The empty nest can present a fresh start for you. Initially, it hurts. It shuffles the family dynamics and gnaws at the title of mom. When the day arrives, you realize you aren’t as prepared as you thought. No one leaves open cereal boxes or half-used cans of soda scattered around the house any more. What used to irritate you, you now wish you had back.
After my husband and I dropped our youngest off at Ball State University in Muncie, Indiana, my husband and I took off a few days. We toured Indianapolis, stayed at a fancy hotel, and dined at yummy restaurants. When we arrived home, my husband went about his job. Our oldest daughter lived with us while looking for a job after college graduation, so the nest still had one left.
But weeks later, I watched her pull out of the driveway in her compact car filled with her dog and meager belongings. I gulped and maybe flicked away a few tears as she drove off to New York to start her new job.

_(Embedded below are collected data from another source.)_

(** * Wordle streak tracker: message parsing, ingestion, deletion, statistics

    A shallow embedding of the Python sources

      - [src/core/wordle_sqlite_tracker.py]  ([parse_message], [add_user],
        [add_streak_data], [get_brief_overview], [clear_database], the
        schema of [init_database]),
      - [src/core/database_manager.py]       ([get_day_details], [delete_day],
        [get_database_overview], the overview figures of
        [visualize_database]),
      - [src/core/diagnose_database.py]      (the values of
        [diagnose_database]),
      - [src/core/show_day.py]               (the statistics of [show_day_data]),
      - [src/web/wordle_stats_app.py]        ([get_all_time_stats],
        [get_last_week_stats], [_calculate_streak_consistency],
        [_find_longest_consecutive_streak]),
      - [src/utils/common.py]                ([score_to_numeric]),

    together with the pieces of the Python runtime they call: [str] methods,
    the backtracking matcher of [re], the transactional behaviour of
    [sqlite3], and [statistics.mean]. *)

From Stdlib Require Import List Bool Arith NArith ZArith QArith Lia Lqa Ascii.
From Stdlib Require Import Permutation Sorted.
From Stdlib Require String.
Import String.StringSyntax.
Import ListNotations.
Close Scope Q_scope.

Set Implicit Arguments.

(* ================================================================== *)
(** * Part I: definitions *)
(* ================================================================== *)

(** ** Python strings *)

Module PyStr.

(** A Python [str] is a sequence of Unicode code points. The texts considered
    hold scalar values only: no code point of the surrogate range, which
    SQLite could not store, and none above U+10FFFF. *)
Definition char := N.
Definition str := list char.
Lemma step_subscript (e : RLToyEnv) (a : Z) :
  well_formed_table (relevant_state_space_size (settings e))
    (relevant_action_space_size (settings e))
    (transition_function_table (tables e)) ->
  0 <= curr_state (episode e) < relevant_state_space_size (settings e) ->
  let m := relevant_action_space_size (settings e) in
  (a < - m \/ m <= a -> step e a false = Raise IndexError)
  /\ (- m <= a < 0 -> step e a false = step e (a + m) false).
Proof.
  intros (Hl & Hrows & _) Hcs m.
  assert (Hrow : exists row,
             Py.get (transition_function_table (tables e)) (curr_state (episode e))
             = Ok row /\ Py.len row = m).
  { destruct (nth_error (transition_function_table (tables e))
                (Z.to_nat (curr_state (episode e)))) as [row|] eqn:E.
    - exists row. split; [apply get_nonneg; [lia | exact E]|].
      apply Hrows. eapply nth_error_In; eauto.
    - apply nth_error_None in E. unfold Py.len in Hl. lia. }
  destruct Hrow as (row & Hget & Hm).
  destruct (@get_subscript row m a Hm) as (Hbad & Hwrap).
  split.
  - intros Ha. unfold step, transition_function, np_get2.
    rewrite Hget. cbn [bind]. rewrite (Hbad Ha). reflexivity.
  - intros Ha. unfold step, transition_function, np_get2.
    rewrite Hget. cbn [bind]. rewrite (Hwrap Ha). reflexivity.
Qed.

Lemma reset_non_terminal (DL : DrawLaws RNG) (entropy : Z) (c : Config)
  (e0 e e' : RLToyEnv) (s : Z) :
  RLToyEnv_init entropy c = Ok e0 ->
  settings e = settings e0 -> tables e = tables e0 ->
  reset e = Ok (s, e') ->
  0 <= s < relevant_state_space_size (settings e0)
  /\ is_terminal_state e0 s = false.
Proof.
  intros Hinit Hs Ht H.
  pose proof (@reset_start_state _ DL _ _ _ H) as (Hr & (q & Hq & Hpos) & _).
  rewrite Hs in Hr. split; [exact Hr|].
  destruct (is_terminal_state e0 s) eqn:Eterm; [|reflexivity]. exfalso.
  apply (@constructed_terminal _ _ _ _ _ Hinit) in Eterm.
  pose proof (@constructed_tables _ _ _ _ Hinit)
    as (_ & _ & _ & _ & _ & _ & _ & Hnum & _ & Hb & _).
  rewrite <- Hnum in Hb.
  rewrite Ht, (@constructed_init_state_dist _ _ _ Hinit) in Hq.
  rewrite nth_error_app2 in Hq
    by (rewrite length_map, range_length; lia).
  rewrite length_map, range_length, nth_error_map in Hq.
  destruct (nth_error (Py.range 0 (num_terminal_states (tables e0))) _);
    [|discriminate].
  injection Hq as <-. now apply Qlt_irrefl in Hpos.
Qed.


(** X8. The MDP is fixed at construction: no call of [step] or [reset]
    changes the transition table, the rewardable sequences, the terminal
    states, the initial distribution or any setting. *)
Theorem calls_keep_the_mdp (e e' : RLToyEnv) (calls : list call)
  (outs : list returned)
  (Hsession : session e calls = Ok (outs, e')) :
  tables e' = tables e /\ settings e' = settings e /\ config e' = config e.
Proof.
  destruct (@session_frame _ _ _ _ _ Hsession) as (Hc & Hs & Ht). auto.
Qed.

(** X9. An action is a subscript of a row of the transition table: at any
    point of a session, [step] raises [IndexError] for an action at or above
    the number of actions, or below its negation, and it takes a negative
    action [a] down to the negated number of actions for the action
    [a + m]. *)
Theorem action_is_a_subscript (RL : RandomLaws RNG) (DL : DrawLaws RNG)
  (entropy : Z) (c : Config) (e0 e : RLToyEnv) (calls : list call)
  (outs : list returned) (a : Z)
  (Hinit : RLToyEnv_init entropy c = Ok e0)
  (Hsession : session e0 calls = Ok (outs, e)) :
  let m := cfg_action_space_size c in
  (a < - m \/ m <= a -> step e a false = Raise IndexError)
  /\ (- m <= a < 0 -> step e a false = step e (a + m) false).
Proof.
  pose proof (@constructed_tables _ _ _ _ Hinit) as (_ & _ & Hm & _).
  pose proof (@constructed_in_episode _ DL _ _ _ Hinit) as He0.
  destruct (@session_invariant _ DL RL entropy c e0 Hinit calls e0 e outs He0 Hsession)
    as (He & _).
  pose proof (@built_table _ DL RL entropy c e0 Hinit e He) as Hwf.
  destruct He as (_ & Hs & _ & _ & _ & _ & Hcs & _).
  rewrite <- Hs in Hcs.
  pose proof (@step_subscript e a Hwf Hcs) as H. cbn zeta in H.
  rewrite Hs, Hm in H. exact H.
Qed.

(** X10. At any point of a session, [step] returns [done = true] exactly
    when the state it returns is a terminal state, one of the last
    [num_terminal_states] states. *)
Theorem done_iff_terminal_state (RL : RandomLaws RNG) (DL : DrawLaws RNG)
  (entropy : Z) (c : Config) (e0 e e' : RLToyEnv) (calls : list call)
  (outs : list returned) (a s : Z) (r : Q) (done : bool)
  (Hinit : RLToyEnv_init entropy c = Ok e0)
  (Hsession : session e0 calls = Ok (outs, e))
  (Hstep : step e a false = Ok ((s, r, done), e')) :
  done = true
  <-> cfg_state_space_size c - num_terminal_states (tables e0) <= s
      < cfg_state_space_size c.
Proof.
  pose proof (@constructed_tables _ _ _ _ Hinit) as (_ & Hn & _).
  pose proof (@constructed_in_episode _ DL _ _ _ Hinit) as He0.
  destruct (@session_invariant _ DL RL entropy c e0 Hinit calls e0 e outs He0 Hsession)
    as (He & _).
  destruct (@step_in_episode _ DL RL entropy c e0 Hinit _ _ _ _ _ _ He Hstep)
    as (_ & _ & _ & Hdone & _).
  rewrite Hdone, <- Hn. exact (@constructed_terminal _ _ _ _ s Hinit).
Qed.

To distract me, I visited my mom in Wisconsin, who needed hip replacement surgery. I stayed a week, as she had grown weaker. I thought the hip pain was the problem, but a month later, my sister rushed her to the hospital. She died three days later from lung cancer.
Not only were my kids in three different states, none of which were Tennessee, but now both parents were gone. I had envisioned filling my empty nest days with visits to my mom. But those were not God’s plans.

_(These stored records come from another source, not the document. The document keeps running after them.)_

(** * create-nextpy-app: the Python backend template ([backend_folder/main.py])

    A shallow embedding of the FastAPI service stub and the properties of its
    two handlers and of its start-up configuration.

    Layout:
    - [Py]       the fragment of the Python runtime the module relies on
                 (strings, [repr], f-string formatting);
    - [Json]     JSON documents and the interpreter's decoder, with its
                 limits on integer digits and on nesting;
    - [Readback] reading an escaped code point back, for the results on
                 what the rendering keeps apart;
    - [Os]       the process, its environment block and [os.getenv];
    - [Fastapi]  the application object, CORS middleware options, routes,
                 request binding and dispatch;
    - [Main]     [main.py] itself, statement by statement, and the server
                 that runs it;
    - the properties: the handlers and the start-up configuration, routing,
      and the rendering that [create_item] echoes (printable, bounded in
      size, injective). *)

From Stdlib Require Import ZArith NArith List String Ascii PrimFloat.
From Stdlib Require Import DecimalString DecimalPos DecimalZ.
From stdpp Require Import base option list countable gmap.
Import ListNotations.

Set Warnings "-register-all".
Local Open Scope N_scope.

(* ===================================================================== *)
(** ** Python runtime fragment                                            *)
(* ===================================================================== *)

Module Py.

(** A Python [str] is a sequence of Unicode code points. *)
Definition str : Type := list N.

(** Source literals (all of them ASCII in [main.py]). *)
Definition lit (s : string) : str :=
  List.map N_of_ascii (list_ascii_of_string s).

(** [sep.join(parts)] *)
Fixpoint join (sep : str) (parts : list str) : str :=
  match parts with
  | [] => []
  | [p] => p
  | p :: rest => p ++ sep ++ join sep rest
  end.

(** [repr] of an [int]: decimal digits, a leading minus sign when negative.
    This is the text; the interpreter refuses to produce it, and to read it,
    beyond [int_max_str_digits] digits (see [int_renders] and, for the
    decoder, [Json.int_of_literal]). *)
Definition int_repr (z : Z) : str :=
  lit (NilZero.string_of_int (Z.to_int z)).

(** [sys.get_int_max_str_digits()], at its default. *)
Definition int_max_str_digits : nat := 4300.

(** The number of decimal digits of an [int], the sign not counted. *)
Definition int_digits (z : Z) : nat := length (int_repr (Z.abs z)).

(** The integer written as a one followed by [n] zeros. *)
Definition one_and_zeros (n : nat) : Z :=
  Z.of_int (Decimal.Pos (Decimal.D1 (Nat.iter n Decimal.D0 Decimal.Nil))).

(** Converting the [int] to text, or text of that many digits to an [int],
    does not raise [ValueError]. *)
Definition int_renders (z : Z) : bool :=
  (int_digits z <=? int_max_str_digits)%nat.

Definition bool_repr (b : bool) : str :=
  if b then lit "True" else lit "False".

(** *** [repr] of a [str] (CPython's [unicode_repr]) *)

Definition SQUOTE : N := 39.
Definition DQUOTE : N := 34.
Definition BACKSLASH : N := 92.

Definition hexdigit (n : N) : N :=
  nth (N.to_nat n) (lit "0123456789abcdef") 0.

(** [k] hexadecimal digits of [ch], most significant first. *)
Fixpoint hex (k : nat) (ch : N) : str :=
  match k with
  | O => []
  | S k' => hex k' (N.shiftr ch 4) ++ [hexdigit (N.land ch 15)]
  end.

Definition contains (c : N) (s : str) : bool := existsb (N.eqb c) s.

(** Single quotes unless the text has a single quote and no double quote. *)
Definition quote_for (s : str) : N :=
  if contains SQUOTE s && negb (contains DQUOTE s) then DQUOTE else SQUOTE.

Section StrRepr.
(** [str.isprintable] on one code point: the Unicode database table
    behind [Py_UNICODE_ISPRINTABLE]; consulted for non-ASCII only. *)
Variable isprintable : N -> bool.

Definition repr_char (quote ch : N) : str :=
  if (ch =? quote) || (ch =? BACKSLASH) then [BACKSLASH; ch]
  else if ch =? 9 then lit "\t"
  else if ch =? 10 then lit "\n"
  else if ch =? 13 then lit "\r"
  else if (ch <? 32) || (ch =? 127) then lit "\x" ++ hex 2 ch
  else if ch <? 127 then [ch]
  else if isprintable ch then [ch]
  else if ch <=? 255 then lit "\x" ++ hex 2 ch
  else if ch <=? 65535 then lit "\u" ++ hex 4 ch
  else lit "\U" ++ hex 8 ch.

Definition str_repr (s : str) : str :=
  let quote := quote_for s in
  [quote] ++ flat_map (repr_char quote) s ++ [quote].

(** [s.isprintable()]: every code point of [s] is printable.  In ASCII the
    printable ones run from the space to the tilde. *)
Definition char_isprintable (c : N) : bool :=
  if c <? 128 then (32 <=? c) && (c <? 127) else isprintable c.

Definition str_isprintable (s : str) : bool := forallb char_isprintable s.
End StrRepr.

(** Code points end at [sys.maxunicode]. *)
Definition is_code_point (c : N) : bool := c <=? 1114111.

(** A list of numbers that is a [str]: every member is a code point. *)
Definition is_str (s : str) : bool := forallb is_code_point s.

(** *** Values

    The objects a decoded JSON document is made of: [None], [bool], [int],
    [float] (a C double), [str], [list] and [dict] with [str] keys.  A
    [dict] keeps its items in insertion order, which [repr] follows. *)
Inductive value : Type :=
| VNone
| VBool (b : bool)
| VInt (z : Z)
| VFloat (f : float)
| VStr (s : str)
| VList (l : list value)
| VDict (d : list (str * value)).

Definition is_dict (v : value) : bool :=
  match v with VDict _ => true | _ => false end.

(** [list(d.keys())] and [d.get(k)] *)
Definition keys (d : list (str * value)) : list str := List.map fst d.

I grieved not only the loss of my mom but also the loss of being a hands-on mom to my kids. I wrestled with God and called and texted my kids (maybe too frequently).

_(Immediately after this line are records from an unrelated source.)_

(** The removal never waits; it touches nothing but the files, deletes
    only among the paths given, and succeeds when none of those that are
    left resists. *)
Lemma remove_each_spec rmtree_fault paths w :
  exists r w',
    remove_each rmtree_fault paths w = (r, w') /\
    r <> Hang /\
    STOP_EVENT w' = STOP_EVENT w /\
    ACTIVE_PROCESSES w' = ACTIVE_PROCESSES w /\
    spawned w' = spawned w /\ terminated w' = terminated w /\
    futures w' = futures w /\ log w' = log w /\ progress w' = progress w /\
    (forall q, q ∉ paths -> files w' !! q = files w !! q) /\
    (forall q, files w' !! q = files w !! q \/ files w' !! q = None) /\
    (removable rmtree_fault paths w -> r = Ok tt).
Proof.
  revert w. induction paths as [|p paths IH]; intros w; simpl.
  { exists (Ok tt), w. unfold ret. repeat split; auto. }
  unfold bind at 1, path_exists at 1.
  destruct (decide (is_Some (files w !! p))) as [Hp|Hp].
  2:{ rewrite bool_decide_eq_false_2 by done.
      destruct (IH w) as (r & w' & -> & Hnh & ? & ? & ? & ? & ? & ? & ?
                          & Hout & Hle & Hok).
      exists r, w'. repeat split; try done.
      - intros q Hq. apply Hout. set_solver.
      - intros Hrem. apply Hok. intros q Hq. apply Hrem. set_solver. }
  rewrite bool_decide_eq_true_2 by done.
  unfold bind at 1, unlink, bind at 1, fault.
  destruct (rmtree_fault p) as [e|] eqn:Hf.
  { unfold raise. exists (Raise e), w. repeat split; auto.
    intros Hrem. rewrite (Hrem p) in Hf; [done|set_solver|done]. }
  unfold ret.
  destruct (IH (set_files (delete p (files w)) w))
    as (r & w' & -> & Hnh & ? & ? & ? & ? & ? & ? & ? & Hout & Hle & Hok).
  simpl in *. exists r, w'. repeat split; try done.
  - intros q Hq. rewrite Hout by set_solver.
    apply lookup_delete_ne. set_solver.
  - intros q. destruct (Hle q) as [->| ->]; [|by right].
    destruct (decide (p = q)) as [->|Hne].
    + right. apply lookup_delete_eq.
    + left. by apply lookup_delete_ne.
  - intros Hrem. apply Hok. intros q Hq [c Hc]. apply Hrem; [set_solver|].
    simpl in Hc. apply lookup_delete_Some in Hc as [_ Hc]. by eexists.
Qed.

(** The analysis followed by the exit of the temporary directory: the
    exit changes nothing but staged copies, which it deletes, and it is
    the only thing that can turn the result of the analysis into an
    exception. *)
Lemma run_analysis_with_exit_spec T penv rmtree_fault video_files use_cache
    workers w :
  let body := run_analysis T penv video_files use_cache workers w in
  let out := run_analysis_with_exit T penv rmtree_fault video_files use_cache
               workers w in
  STOP_EVENT out.2 = STOP_EVENT body.2 /\
  ACTIVE_PROCESSES out.2 = ACTIVE_PROCESSES body.2 /\
  spawned out.2 = spawned body.2 /\ terminated out.2 = terminated body.2 /\
  futures out.2 = futures body.2 /\ log out.2 = log body.2 /\
  progress out.2 = progress body.2 /\
  (forall q, q ∉ staged_names penv video_files use_cache ->
     files out.2 !! q = files body.2 !! q) /\
  (forall q, files out.2 !! q = files body.2 !! q \/ files out.2 !! q = None) /\
  (out.1 = body.1 \/ exists e, out.1 = Raise e) /\
  (removable rmtree_fault (staged_names penv video_files use_cache) body.2 ->
   out.1 = body.1).
Proof.
  intros body out. subst body out.
  unfold run_analysis_with_exit, try_finally, leave_temp_dir.
  destruct (run_analysis T penv video_files use_cache workers w)
    as [r w1]. cbn [fst snd].
  destruct (remove_each_spec rmtree_fault
              (staged_names penv video_files use_cache) w1)
    as (r2 & w2 & Hrm & Hnh & ? & ? & ? & ? & ? & ? & ? & Hout & Hle & Hok).
  destruct r as [result|e|]; [| |repeat split; auto];
    rewrite Hrm; destruct r2 as [[]|e2|]; try done; cbn [fst snd];
    repeat split; eauto; intros Hrem; by specialize (Hok Hrem).
Qed.

End TempDirFacts.

(** * Properties of the per-file analysis *)

Section WorkerClaims.
Import Str PathLib VChecker WorkerFacts Scenario.

(** C5: a call with [use_cache=true] whose staging copy fails (the source
    is missing, or the copy meets an I/O error) returns at once the verdict
    [(path, True, "Local copy error: ...")]; no verifier process is
    spawned and the registry is as before: the state is untouched. *)
Theorem copy_failure_yields_copy_error T env p tmp w :
  files w !! p = None \/ is_Some (copy2_fault env) ->
  let out := check_video_corruption T env p true tmp w in
  (exists e, out.1 = Ok (p, true, "Local copy error: " +:+ e)) /\
  spawned out.2 = spawned w /\
  ACTIVE_PROCESSES out.2 = ACTIVE_PROCESSES w /\
  out.2 = w.
Proof.
  intros H. unfold check_video_corruption, copy2. simpl.
  destruct (files w !! p) as [c|] eqn:Hc.
  - destruct H as [?|[e He]]; [done|]. rewrite He. simpl. eauto.
  - simpl. eauto.
Qed.

Lemma copy_failure_yields_copy_error_witness :
  files w_videos !! "/v/missing.mp4" = None /\
  (check_video_corruption None (env_exit 1 0) "/v/missing.mp4" true "/tmp/t"
     w_videos).1
  = Ok ("/v/missing.mp4", true,
        "Local copy error: [Errno 2] No such file or directory: '/v/missing.mp4'")
  /\ spawned (check_video_corruption None (env_exit 1 0) "/v/missing.mp4" true
                "/tmp/t" w_videos).2 = [].
Proof.
  assert (files w_videos !! "/v/missing.mp4" = None) as H by reflexivity.
  split; [exact H|].
  destruct (copy_failure_yields_copy_error None (env_exit 1 0)
              "/v/missing.mp4" "/tmp/t" w_videos (or_introl H))
    as (_ & Hsp & _ & _).
  split; [reflexivity|exact Hsp].
Defined.

Lemma append_String a s t : String a s +:+ t = String a (s +:+ t).
Proof. reflexivity. Qed.

(** A verdict with the reason [Cancelled] is never a corrupted one. *)
Lemma cancelled_not_corrupted T env p use_cache tmp w q c w' :
  check_video_corruption T env p use_cache tmp w = (Ok (q, c, "Cancelled"), w') ->
  c = false.
Proof.
  intros H. apply check_video_corruption_shape in H.
  destruct H as [H|[H|[[T' H]|[H|[[e H]|[e H]]]]]];
    unfold timeout_reason in H; rewrite ?append_String in H; congruence.
Qed.

(** When the timeout is the first event, it is the configured one. *)
Lemma first_event_TimedOut T env stop ts T' :
  first_event T env stop ts = TimedOut T' -> T = Some T'.
Proof.
  revert stop. induction ts as [|t ts IH]; intros stop; simpl.
  - by destruct (returncode env).
  - destruct (stop || quit_pressed t); [done|].
    destruct (timed_out T (start_time env) (now t)) as [T0|] eqn:Ht; [|apply IH].
    intros [= ->]. unfold timed_out in Ht.
    destruct T as [T0|]; [|done]. by destruct (Qgtb _ _); simplify_eq.
Qed.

But as time ticked, I thought maybe God had plans for me, too, not just my kids. My husband and I visited our three kids and discovered new coffee shops and restaurants. We attended the Theater for Performing Arts broadway shows and Predator hockey games. I took my writing from a hobby to a career. We enjoyed our time together and our separate careers.
My thinking shifted. What if this was the beginning of a new season, not just the end? After taking time to grieve the empty nest, what if we approached this season as a fresh start for us? Yes, treasure family together times and create memorable moments. But spread your wings, date your husband again, discover new places, meet up with new and old friends, and follow your dream or passion.
God is not yet finished with you. He has plans for you, too.